Conquista para os pacientes
O medicamento foi incorporado ao SUS por meio da portaria SECTICS/MS Nº 47, da Secretaria de Ciência, Tecnologia e Inovação e do Complexo Econômico-Industrial da Saúde. A decisão foi publicada em 2023, mas estabelecia março/2024 como prazo final para que as áreas técnicas efetivassem a oferta da medicação.
“A incorporação foi graças a associações de pacientes, em especial a Unidos pela Vida; à comunidade científica, principalmente o Grupo de Estudos em Fibrose Cística e a Sociedade Brasileira de Pneumologia”, relata Luciana Monte. A pneumologista do HCB ressalta, ainda, a importância do Registro Brasileiro de Fibrose Cística (REBRAFC).
Ricardo Corrêa, representante do REBRAFC, explica que o Registro reúne dados desde 2009. “Temos dados mais confiáveis e precisos sobre a situação do diagnóstico e tratamento das pessoas que têm fibrose cística. Isso ajuda muito o Ministério da Saúde a se planejar para entender qual vai ser o impacto orçamentário, por exemplo, da introdução de uma nova tecnologia de saúde, um tratamento novo para esses pacientes”, explica Corrêa.

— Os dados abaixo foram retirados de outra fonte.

(* ===== verification/AuditLog.v ===== *)
(** The append-only, hash-linked audit log (akson-store/src/audit.rs).

    The table is the list of its rows in [seq] order.  [append] links a record to
    the current head, [verify_chain] walks the chain; the tamper-evidence theorem
    says that two logs that verify and end in the same hash are the same log, or
    else they exhibit a SHA-256 collision. *)
From S2P Require Import Prelude Crypto.

Module Audit.

Record AuditRow := mkRow {
  a_seq : Z;
  a_ts : Z;
  a_event : string;
  a_detail : string;
  a_prev_hash : bytes;
  a_hash : bytes;
}.

Definition GENESIS : bytes := repeat (byte_of_Z 0) 32.

Section audit.
Context {HS : Hashes}.

(** The hashed bytes: [prev || seq || ts || len(event) || event || len(detail)
    || detail], every number a big-endian 64-bit word. *)
Definition record_preimage (prev : bytes) (seq ts : Z) (event detail : string) : bytes :=
  prev ++ to_be_bytes 8 seq ++ to_be_bytes 8 ts
    ++ to_be_bytes 8 (Z.of_nat (length (as_bytes event))) ++ as_bytes event
    ++ to_be_bytes 8 (Z.of_nat (length (as_bytes detail))) ++ as_bytes detail.

Definition record_hash (prev : bytes) (seq ts : Z) (event detail : string) : bytes :=
  sha256 (record_preimage prev seq ts event detail).

(** The most recent record's hash ([ORDER BY seq DESC LIMIT 1]); a stored hash
    that is not 32 bytes reads as [GENESIS]. *)
Definition head (log : list AuditRow) : bytes :=
  match last log with
  | Some r => if decide (length (a_hash r) = 32) then a_hash r else GENESIS
  | None => GENESIS
  end.

(** [COALESCE(MAX(seq), 0)]. *)
Definition max_seq (log : list AuditRow) : Z :=
  foldr (fun r m => Z.max (a_seq r) m) 0%Z log.

Definition append (log : list AuditRow) (ts : Z) (event detail : string) :
  Z * list AuditRow :=
  let prev := head log in
  let next_seq := (max_seq log + 1)%Z in
  let hash := record_hash prev next_seq ts event detail in
  (next_seq, log ++ [mkRow next_seq ts event detail prev hash]).

(** The walk of [verify_chain]: [Ok count], or the [seq] of the first break. *)
Fixpoint verify_from (prev : bytes) (count : Z) (log : list AuditRow) : result Z Z :=
  match log with
  | [] => Ok count
  | r :: log =>
      let expected := record_hash prev (a_seq r) (a_ts r) (a_event r) (a_detail r) in
      if decide (a_prev_hash r <> prev \/ a_hash r <> expected) then Err (a_seq r)
      else verify_from expected (count + 1) log
  end.

Definition verify_chain (log : list AuditRow) : result Z Z := verify_from GENESIS 0 log.

(** ** The chain as a relation *)

Inductive linked : bytes -> list AuditRow -> bytes -> Prop :=
| linked_nil p : linked p [] p
| linked_cons p r rs h :
    a_prev_hash r = p ->
    a_hash r = record_hash p (a_seq r) (a_ts r) (a_event r) (a_detail r) ->
    linked (a_hash r) rs h ->
    linked p (r :: rs) h.

Lemma verify_from_linked prev count log n :
  verify_from prev count log = Ok n ->
  n = (count + Z.of_nat (length log))%Z /\ exists h, linked prev log h.
Proof.
  revert prev count. induction log as [|r log IH]; intros prev count; simpl.
  - intros [= <-]. split; [lia|]. eexists; constructor.
  - case_decide as Hd; [done|]. apply not_or_and in Hd as [H1 H2].
    apply dec_stable in H1, H2. intros Hv. apply IH in Hv as (-> & h & Hl).
    split; [lia|]. exists h. constructor; [done..|]. by rewrite H2.
Qed.

Lemma linked_verify prev count log h :
  linked prev log h -> verify_from prev count log = Ok (count + Z.of_nat (length log))%Z.
Proof.
  intros Hl. revert count. induction Hl as [p|p r rs h Hp Hh Hl IH]; intros count; simpl.
  - f_equal; lia.
  - rewrite decide_False by (intros [?|?]; congruence). rewrite <- Hh, IH. f_equal; lia.
Qed.

Lemma linked_app p log1 log2 h h' :
  linked p log1 h -> linked h log2 h' -> linked p (log1 ++ log2) h'.
Proof. induction 1; [done|]. intros. constructor; auto. Qed.

Lemma linked_snoc_inv p log r h :
  linked p (log ++ [r]) h ->
  exists h', linked p log h' /\ a_prev_hash r = h' /\
    a_hash r = record_hash h' (a_seq r) (a_ts r) (a_event r) (a_detail r) /\ h = a_hash r.
Proof.
  revert p. induction log as [|r' log IH]; simpl; intros p Hl; inversion Hl as [|? ? ? ? Hp Hh Hr]; subst.
  - inversion Hr; subst. eexists; split_and!; [constructor|done..].
  - apply IH in Hr as (h' & ? & ? & ? & ?). exists h'. split_and!; [by constructor|done..].
Qed.

(** The end of a linked log is what [head] reads. *)
Lemma linked_head log h : linked GENESIS log h -> head log = h.
Proof.
  intros Hl. unfold head. destruct log as [|r log _] using rev_ind.
  - by inversion Hl.
  - apply linked_snoc_inv in Hl as (h' & _ & _ & Hr & ->). rewrite last_snoc.
    rewrite decide_True; [done|]. rewrite Hr. apply sha256_length.
Qed.

Lemma linked_append log ts event detail h :
  linked GENESIS log h -> exists h', linked GENESIS (append log ts event detail).2 h'.
Proof.
  intros Hl. eexists. eapply linked_app; [done|].
  rewrite <- (linked_head _ _ Hl). constructor; [done..|]. constructor.
Qed.

(** Every log the program writes verifies: appending to a log that verifies gives
    one that verifies, with one more record. *)
Theorem append_verifies log ts event detail n :
  verify_chain log = Ok n ->
  verify_chain (append log ts event detail).2 = Ok (n + 1)%Z.
Proof.
  unfold verify_chain. intros (-> & h & Hl)%verify_from_linked.
  destruct (linked_append log ts event detail h Hl) as [h' Hl'].
  rewrite (linked_verify _ 0 _ _ Hl'). simpl. rewrite length_app. simpl. f_equal; lia.
Qed.

(** ** Tamper evidence *)

(** The columns' types: [i64] numbers and texts whose length fits a [u64]. *)
Definition row_wf (r : AuditRow) : Prop :=
  in_i64 (a_seq r) /\ in_i64 (a_ts r) /\
  in_u64 (Z.of_nat (length (as_bytes (a_event r)))) /\
  in_u64 (Z.of_nat (length (as_bytes (a_detail r)))).

Lemma be8_u64 x y :
  in_u64 x -> in_u64 y -> to_be_bytes 8 x = to_be_bytes 8 y -> x = y.
Proof.
  unfold in_u64, u64_max. intros ? ? Hbe%to_be_bytes_inj.
  rewrite !Z.mod_small in Hbe; [done|..]; simpl; lia.
Qed.

Lemma be8_i64 x y :
  in_i64 x -> in_i64 y -> to_be_bytes 8 x = to_be_bytes 8 y -> x = y.
Proof.
  unfold in_i64, i64_min, i64_max. intros ? ? Hbe%to_be_bytes_inj.
  change (256 ^ Z.of_nat 8)%Z with (2 ^ 64)%Z in Hbe.
  apply (f_equal (fun z => as_i64 z)) in Hbe. unfold as_i64 in Hbe.
  rewrite !Zplus_mod_idemp_l, !Z.mod_small in Hbe; lia.
Qed.

(** The hashed bytes determine the record and the link. *)
Lemma preimage_inj p p' r r' :
  length p = 32 -> length p' = 32 -> row_wf r -> row_wf r' ->
  record_preimage p (a_seq r) (a_ts r) (a_event r) (a_detail r) =
  record_preimage p' (a_seq r') (a_ts r') (a_event r') (a_detail r') ->
  p = p' /\ a_seq r = a_seq r' /\ a_ts r = a_ts r' /\ a_event r = a_event r' /\
  a_detail r = a_detail r'.
Proof.
  intros Hp Hp' (?&?&?&?) (?&?&?&?) HP. unfold record_preimage in HP.
  apply app_inj_length in HP as [-> HP]; [|lia].
  apply app_inj_length in HP as [Hs HP]; [|by rewrite !length_to_be_bytes].
  apply app_inj_length in HP as [Ht HP]; [|by rewrite !length_to_be_bytes].
  apply app_inj_length in HP as [Hle HP]; [|by rewrite !length_to_be_bytes].
  apply be8_u64 in Hle; [|done..].
  apply app_inj_length in HP as [He HP]; [|lia].
  apply app_inj_length in HP as [_ Hd]; [|by rewrite !length_to_be_bytes].
  apply be8_i64 in Hs, Ht; [|done..]. apply as_bytes_inj in He, Hd. done.
Qed.

Lemma linked_length p log h : length p = 32 -> linked p log h -> length h = 32.
Proof. intros Hp. induction 1 as [|p r rs h _ Hh _ IH]; [done|]. apply IH. rewrite Hh. apply sha256_length. Qed.

(** A forged log must exhibit a collision. *)
Lemma linked_unique log1 log2 h :
  Forall row_wf log1 -> Forall row_wf log2 -> length log1 = length log2 ->
  linked GENESIS log1 h -> linked GENESIS log2 h ->
  log1 = log2 \/ sha256_collision.
Proof.
  revert log2 h. induction log1 as [|r1 log1 IH] using rev_ind; intros log2 h Hw1 Hw2 Hlen Hl1 Hl2.
  { destruct log2; [by left|done]. }
  destruct log2 as [|r2 log2 _] using rev_ind; [rewrite length_app in Hlen; simpl in *; lia|].
  rewrite !length_app in Hlen. simpl in Hlen.
  rewrite Forall_app, Forall_singleton in Hw1, Hw2.
  destruct Hw1 as [Hw1 Hr1], Hw2 as [Hw2 Hr2].
  apply linked_snoc_inv in Hl1 as (h1 & Hl1 & Hp1 & Hh1 & ->).
  apply linked_snoc_inv in Hl2 as (h2 & Hl2 & Hp2 & Hh2 & Heq).
  destruct (decide (record_preimage h1 (a_seq r1) (a_ts r1) (a_event r1) (a_detail r1) =
                    record_preimage h2 (a_seq r2) (a_ts r2) (a_event r2) (a_detail r2))) as [He|Hne].
  - pose proof (linked_length GENESIS _ _ eq_refl Hl1) as L1.
    pose proof (linked_length GENESIS _ _ eq_refl Hl2) as L2.
    apply preimage_inj in He as (-> & ? & ? & ? & ?); [|done..].
    destruct (IH log2 h2) as [->|Hc]; [done|done|lia|done|done| |by right].
    left. do 2 f_equal. destruct r1, r2; simpl in *; congruence.
  - right. eexists _, _. split; [done|]. unfold record_hash in *. congruence.
Qed.

(** Tamper evidence. Take a log that verifies and any other log of as many
    records that also verifies and ends in the same hash (the value an external
    checkpoint would hold): it is the same log, field by field, unless the two
    exhibit a SHA-256 collision. *)
Theorem tamper_evidence log1 log2 n :
  Forall row_wf log1 -> Forall row_wf log2 ->
  verify_chain log1 = Ok n -> verify_chain log2 = Ok n ->
  head log1 = head log2 ->
  log1 = log2 \/ sha256_collision.
Proof.
  intros Hw1 Hw2 (-> & h1 & Hl1)%verify_from_linked (Hn & h2 & Hl2)%verify_from_linked Hh.
  rewrite (linked_head _ _ Hl1), (linked_head _ _ Hl2) in Hh. subst h2.
  apply (linked_unique _ _ h1); [done|done|lia|done|done].
Qed.

(** The walk stops at the first record that does not link or does not hash. *)
Theorem verify_break log seq :
  verify_chain log = Err seq <->
  exists pre r post h, log = pre ++ r :: post /\ linked GENESIS pre h /\ a_seq r = seq /\
    (a_prev_hash r <> h \/
     a_hash r <> record_hash h (a_seq r) (a_ts r) (a_event r) (a_detail r)).
Proof.
  unfold verify_chain. generalize GENESIS 0%Z. induction log as [|r log IH]; intros p c; simpl.
  - split; [done|]. intros (pre & r & post & h & He & _). by destruct pre.
  - case_decide as Hd.
    + split.
      * intros [= <-]. exists [], r, log, p. split_and!; [done|constructor|done|done].
      * intros (pre & r' & post & h & He & Hl & Hs & Hb). destruct pre as [|r0 pre]; simplify_eq/=.
        -- inversion Hl; subst. done.
        -- inversion Hl; subst. destruct_or!; congruence.
    + apply not_or_and in Hd as [H1 H2]. apply dec_stable in H1, H2.
      rewrite IH. split; intros (pre & r' & post & h & He & Hl & Hs & Hb).
      * subst log. exists (r :: pre), r', post, h. split_and!; [done| |done|done].
        constructor; [done|done|]. by rewrite H2.
      * destruct pre as [|r0 pre]; simplify_eq/=.
        -- inversion Hl; subst. destruct_or!; congruence.
        -- inversion Hl; subst. exists pre, r', post, h. rewrite <- H2. done.
Qed.
End audit.

(** ** Witnesses *)

Definition sample_log : list AuditRow :=
  (@append ToyHashes (@append ToyHashes [] 100 "pair.created" "peer=abc").2 101 "a" "b").2.

Example append_verifies_witness :
  @verify_chain ToyHashes (@append ToyHashes sample_log 102 "c" "d").2 = Ok 3%Z.
Proof. apply (@append_verifies ToyHashes sample_log 102 "c" "d" 2). vm_compute. reflexivity. Defined.

#[global] Instance row_wf_dec r : Decision (row_wf r).
Proof. unfold row_wf, in_i64, in_u64. apply _. Defined.

Lemma sample_log_wf : Forall row_wf sample_log.
Proof. apply (bool_decide_unpack _). vm_compute. exact I. Qed.

Example tamper_evidence_witness : sample_log = sample_log \/ @sha256_collision ToyHashes.
Proof.
  apply (@tamper_evidence ToyHashes sample_log sample_log 2);
    [apply sample_log_wf|apply sample_log_wf|vm_compute; reflexivity..|reflexivity].
Defined.
End Audit.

A visão dos pacientes sobre o medicamento também foi apresentada durante o evento. Marina Ferreira e Humberto de Medeiros são pais de Ana Beatriz de Medeiros, nove anos, e separam o tratamento da filha em três fases. A primeira, antes do diagnóstico, foi comparada às dificuldades de voo enfrentadas por um avião teco-teco; quando o diagnóstico foi confirmado e a família começou a ser acompanhada pela equipe multidisciplinar do HCB, a experiência evoluiu para um bimotor, que tinha mais recursos para voar. “Um dia, aparece o medicamento na sua vida e aquele bimotor transforma-se num jatinho; você vai para qualquer lugar tão rápido quanto qualquer avião e até se esquece dos perrengues que já passou voando”, compara Humberto.

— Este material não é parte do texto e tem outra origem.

Record DispatchRow := mkDispatchRow {
  dp_stage_ref : string;
  dp_staged_digest : string;
  dp_receipt_id : string;
  dp_dispatch_receipt : string;
  dp_dispatched_at : Z;
  dp_egress_state : string;
  dp_egress_detail : string;
  dp_egress_at : option Z;
}.

(** ** Tables, grouped by the part of the store that owns them *)

Record PeersDb := mkPeersDb {
  peers : gmap string PeerRow;
  peer_keys : gmap (string * string) PeerKeyRow;
  peer_imports : gmap string ImportRow;
  knock_log : gmap (string * string * string) KnockRow;
  auto_approve : gmap string AutoApproveRow;
}.

Record InboxDb := mkInboxDb {
  inbox_objects : gmap (string * string) InboxRow;
  replay_tombstones : gmap (string * string) TombstoneRow;
}.

Record ContractsDb := mkContractsDb {
  contract_heads : gmap string HeadRow;
  contracts : gmap string ContractRow;
  task_reactions : gmap string Z;
}.

Record AttemptsDb := mkAttemptsDb {
  attempts : gmap string AttemptRow;
  work_orders : gmap string WorkOrderRow;
  results : gmap string ResultRow;
}.

Record RequesterDb := mkRequesterDb {
  sent_requests : gmap string SentRow;
  outcomes : gmap string OutcomeRow;
  task_inputs : gmap (string * string) TaskInputRow;
  task_outputs : gmap (string * string) TaskOutputRow;
}.

Record CallsDb := mkCallsDb {
  processors : gmap string ProcessorRow;
  processor_credentials : gmap string CredentialRow;
  processor_calls : gmap string CallRow;
}.

Record CoordDb := mkCoordDb {
  coord_staged : gmap string StagedRow;
  coord_consents : gmap string ConsentRow;
  coord_events : list EventRow;
  coord_dispatches : gmap string DispatchRow;
}.

Record Db := mkDb {
  meta : gmap string bytes;
  audit_log : list Audit.AuditRow;
  peers_db : PeersDb;
  inbox_db : InboxDb;
  contracts_db : ContractsDb;
  attempts_db : AttemptsDb;
  requester_db : RequesterDb;
  calls_db : CallsDb;
  coord_db : CoordDb;
}.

Já a jovem Kamylle Nascimento, 17 anos, emocionou os participantes do evento ao relatar como o medicamento a retirou de uma rotina constante de hospitalizações. “Comecei a tomar o medicamento na minha penúltima internação. Antes dele, eu não tinha qualidade de vida, não tinha sonhos, não tinha nada. Graças ao SUS, consegui o remédio e, agora, tenho sonhos. Eu fui para a escola; saio com minhas amigas, com meus familiares, estou até namorando”. A paciente do HCB garante: “O medicamento salvou a minha vida e a da minha irmã, que também tem fibrose”.

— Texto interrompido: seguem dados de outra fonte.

(* ===== verification/Handler.v ===== *)
(** Handlers of the daemon: code that makes several store calls and can stop between them.

    Each store call is a transaction of its own, so an error does not undo the calls before
    it: a handler returns its result together with the database it leaves, whichever way it
    ends. The control handlers fail with a problem document (aksond/src/control.rs), the
    receive handlers with the store's error. *)
From S2P Require Import Prelude Control Db.

Module Handler.
Import Control (Problem, problem).

Definition HM (E A : Type) : Type := Db -> result E A * Db.

#[global] Instance H_ret {E} : MRet (HM E) := fun A a d => (Ok a, d).

#[global] Instance H_bind {E} : MBind (HM E) := fun A B f m d =>
  match m d with
  | (Ok a, d') => f a d'
  | (Err p, d') => (Err p, d')
  end.

(** The control handlers answer with a problem document. *)
Notation H := (HM Problem).

(** [store_problem]. *)
Definition internal : Problem := problem 500 "internal" "the request could not be processed".

(** One store call, [map_err(store_problem)?]. *)
Definition call {A} (m : M A) : H A := fun d =>
  match exec m d with
  | (Ok a, d') => (Ok a, d')
  | (Err _, d') => (Err internal, d')
  end.

(** One store call whose error is passed on: [?] in a function that returns the store's
    error. *)
Definition run {A} (m : M A) : HM StoreError A := exec m.

Definition raise {E A} (p : E) : HM E A := fun d => (Err p, d).
Definition require {E A} (o : option A) (p : E) : HM E A := fun d => (ok_or o p, d).
Definition check {E F A} (r : result F A) (p : E) : HM E A := fun d => (match r with Ok a => Ok a | Err _ => Err p end, d).

Definition hlift {E A} (r : result E A) : HM E A := fun d => (r, d).

(** A store call whose error is taken for [None]: [.ok().flatten()]. *)
Definition attempt {E A} (m : M (option A)) : HM E (option A) := fun d =>
  match exec m d with
  | (Ok o, d') => (Ok o, d')
  | (Err _, d') => (Ok None, d')
  end.

(** *** Reasoning about handlers *)

Lemma hbind_Ok {E A B} (m : HM E A) (f : A -> HM E B) d b d' :
  (m ≫= f) d = (Ok b, d') <-> exists a d1, m d = (Ok a, d1) /\ f a d1 = (Ok b, d').
Proof. unfold mbind, H_bind. destruct (m d) as [[a|p] d1]; naive_solver. Qed.

Lemma hbind_run {E A B} (m : HM E A) (f : A -> HM E B) d a d1 : m d = (Ok a, d1) -> (m ≫= f) d = f a d1.
Proof. intros Hm. unfold mbind, H_bind. by rewrite Hm. Qed.

Lemma hbind_stop {E A B} (m : HM E A) (f : A -> HM E B) d p d1 : m d = (Err p, d1) -> (m ≫= f) d = (Err p, d1).
Proof. intros Hm. unfold mbind, H_bind. by rewrite Hm. Qed.

Lemma call_Ok {A} (m : M A) d a d' : call m d = (Ok a, d') <-> m d = Ok (a, d').
Proof. unfold call, exec. destruct (m d) as [[b d1]|e]; naive_solver. Qed.

Lemma run_Ok {A} (m : M A) d a d' : run m d = (Ok a, d') <-> m d = Ok (a, d').
Proof. unfold run, exec. destruct (m d) as [[b d1]|e]; naive_solver. Qed.

Lemma require_Ok {E A} (o : option A) (p : E) d a d' : require o p d = (Ok a, d') <-> o = Some a /\ d' = d.
Proof. unfold require. destruct o; cbn; naive_solver. Qed.

Lemma check_Ok {E F A} (r : result F A) (p : E) d a d' : check r p d = (Ok a, d') <-> r = Ok a /\ d' = d.
Proof. unfold check. destruct r; naive_solver. Qed.

Lemma hlift_Ok {E A} (r : result E A) d a d' : hlift r d = (Ok a, d') <-> r = Ok a /\ d' = d.
Proof. unfold hlift. naive_solver. Qed.

Lemma mret_Ok {E A} (a b : A) d d' : (mret a : HM E A) d = (Ok b, d') <-> b = a /\ d' = d.
Proof. unfold mret, H_ret. naive_solver. Qed.

(** Store operations and handlers that leave the database as it is. *)
Class Reads {A} (m : M A) : Prop := reads : forall d a d', m d = Ok (a, d') -> d' = d.
Class HReads {E A} (h : HM E A) : Prop := hreads : forall d, (h d).2 = d.

#[global] Instance gets_reads {A} (f : Db -> A) : Reads (gets f).
Proof. intros d a d'. unfold gets. congruence. Qed.
#[global] Instance lift_reads {A} (r : result StoreError A) : Reads (lift r).
Proof. intros d a d'. unfold lift. destruct r; congruence. Qed.
#[global] Instance fail_reads {A} e : Reads (@fail A e).
Proof. by intros d a d'. Qed.
#[global] Instance mret_reads {A} (a : A) : Reads (mret a).
Proof. intros d b d'. unfold mret, M_ret. congruence. Qed.
#[global] Instance bind_reads {A B} (m : M A) (f : A -> M B) : Reads m -> (forall a, Reads (f a)) -> Reads (m ≫= f).
Proof. intros Hm Hf d b d' (a & d1 & H1 & H2)%bind_Ok. apply Hm in H1 as ->. by apply Hf in H2. Qed.

#[global] Instance call_reads {A} (m : M A) : Reads m -> HReads (call m).
Proof. intros Hm d. unfold call, exec. destruct (m d) as [[a d1]|] eqn:E; [|done]. by apply Hm in E. Qed.
#[global] Instance run_reads {A} (m : M A) : Reads m -> HReads (run m).
Proof. intros Hm d. unfold run, exec. destruct (m d) as [[a d1]|] eqn:E; [|done]. by apply Hm in E. Qed.
#[global] Instance attempt_reads {E A} (m : M (option A)) : Reads m -> HReads (attempt (E := E) m).
Proof. intros Hm d. unfold attempt, exec. destruct (m d) as [[a d1]|] eqn:Em; [|done]. by apply Hm in Em. Qed.
#[global] Instance hmret_reads {E A} (a : A) : HReads (E := E) (mret a).
Proof. done. Qed.
#[global] Instance raise_reads {E A} p : HReads (@raise E A p).
Proof. done. Qed.
#[global] Instance require_reads {E A} (o : option A) (p : E) : HReads (require o p).
Proof. done. Qed.
#[global] Instance check_reads {E F A} (r : result F A) (p : E) : HReads (check r p).
Proof. done. Qed.
#[global] Instance hlift_reads {E A} (r : result E A) : HReads (hlift r).
Proof. done. Qed.
#[global] Instance hbind_reads {E A B} (m : HM E A) (f : A -> HM E B) : HReads m -> (forall a, HReads (f a)) -> HReads (m ≫= f).
Proof. intros Hm Hf d. specialize (Hm d). unfold mbind, H_bind. destruct (m d) as [[a|p] d1]; cbn in Hm; [subst; apply Hf|done]. Qed.

(** A handler made of readers. *)
Ltac solve_reads :=
  repeat first [ progress intros | apply bind_reads | apply hbind_reads | apply call_reads | apply run_reads | apply attempt_reads
               | progress (apply _) | case_match ].

Lemma hread_Ok {E A B} (m : HM E A) (f : A -> HM E B) d b d' : HReads m ->
  (m ≫= f) d = (Ok b, d') <-> exists a, m d = (Ok a, d) /\ f a d = (Ok b, d').
Proof.
  intros Hm. rewrite hbind_Ok. specialize (Hm d). split.
  - intros (a & d1 & H1 & H2). rewrite H1 in Hm. cbn in Hm. subst. by exists a.
  - intros (a & H1 & H2). by exists a, d.
Qed.

(** A reading prefix: the handler stops there without a change, or goes on. *)
Lemma hread_cases {E A B} (m : HM E A) (f : A -> HM E B) d : HReads m ->
  (exists p, (m ≫= f) d = (Err p, d) /\ m d = (Err p, d)) \/ (exists a, m d = (Ok a, d) /\ (m ≫= f) d = f a d).
Proof.
  intros Hm. specialize (Hm d). unfold mbind, H_bind. destruct (m d) as [[a|p] d1] eqn:Em; cbn in Hm; subst; eauto.
Qed.

(** Runs the reading prefix in the goal, closing the case where it stops. *)
Tactic Notation "hread" ident(a) ident(Ha) :=
  match goal with
  | |- context [(?m ≫= ?f) ?d] =>
      let q := fresh "q" in let E := fresh "E" in let E' := fresh "E" in
      destruct (hread_cases m f d _) as [(q & E & E')|(a & Ha & E)]; rewrite E; clear E;
      [try (by intros [= <- <-])|]
  end.

(** *** Relations a handler keeps

    [R] relates the database before to the one a handler leaves, however it ends. *)
Class Keeps (R : relation Db) {E A} (h : HM E A) : Prop := keeps : forall d, R d (h d).2.

Section keeps.
Context (R : relation Db) `{!PreOrder R}.

Lemma keeps_reads {E A} (h : HM E A) : HReads h -> Keeps R h.
Proof. intros Hr d. rewrite Hr. reflexivity. Qed.

Lemma keeps_bind {E A B} (m : HM E A) (f : A -> HM E B) : Keeps R m -> (forall a, Keeps R (f a)) -> Keeps R (m ≫= f).
Proof.
  intros Hm Hf d. specialize (Hm d). unfold mbind, H_bind. destruct (m d) as [[a|p] d1]; [|done].
  etrans; [exact Hm|apply Hf].
Qed.

Lemma keeps_call {A} (m : M A) : (forall d a d', m d = Ok (a, d') -> R d d') -> Keeps R (call m).
Proof. intros Hm d. unfold call, exec. destruct (m d) as [[a d1]|] eqn:E; [by eapply Hm|reflexivity]. Qed.

Lemma keeps_run {A} (m : M A) : (forall d a d', m d = Ok (a, d') -> R d d') -> Keeps R (run m).
Proof. intros Hm d. unfold run, exec. destruct (m d) as [[a d1]|] eqn:E; [by eapply Hm|reflexivity]. Qed.
End keeps.

(** Splits a handler into the calls that may change the database. *)
Ltac solve_keeps :=
  repeat first [ progress intros | (apply keeps_reads; [apply _|by apply _]) | (apply keeps_bind; [apply _| |]) | case_match ].
End Handler.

Durante o evento, os participantes expressaram a importância de expandir o uso do medicamento (que, nos Estados Unidos, já é receitado a crianças a partir de dois anos de idade) e de buscar outros moduladores da proteína que causa a fibrose cística. “É sempre importante celebrar as conquistas e a vida, reconhecer que muito foi feito até chegarmos a esse momento. Também temos que saber que a estrada é bastante longa e não vamos parar até que todos tenham tudo que há de melhor para viver – reconhecendo e respeitando, claro, todas as questões necessárias de avaliação e de regulação”, diz a diretora executiva do Instituto Unidos Pela Vida, Verônica Stasiak.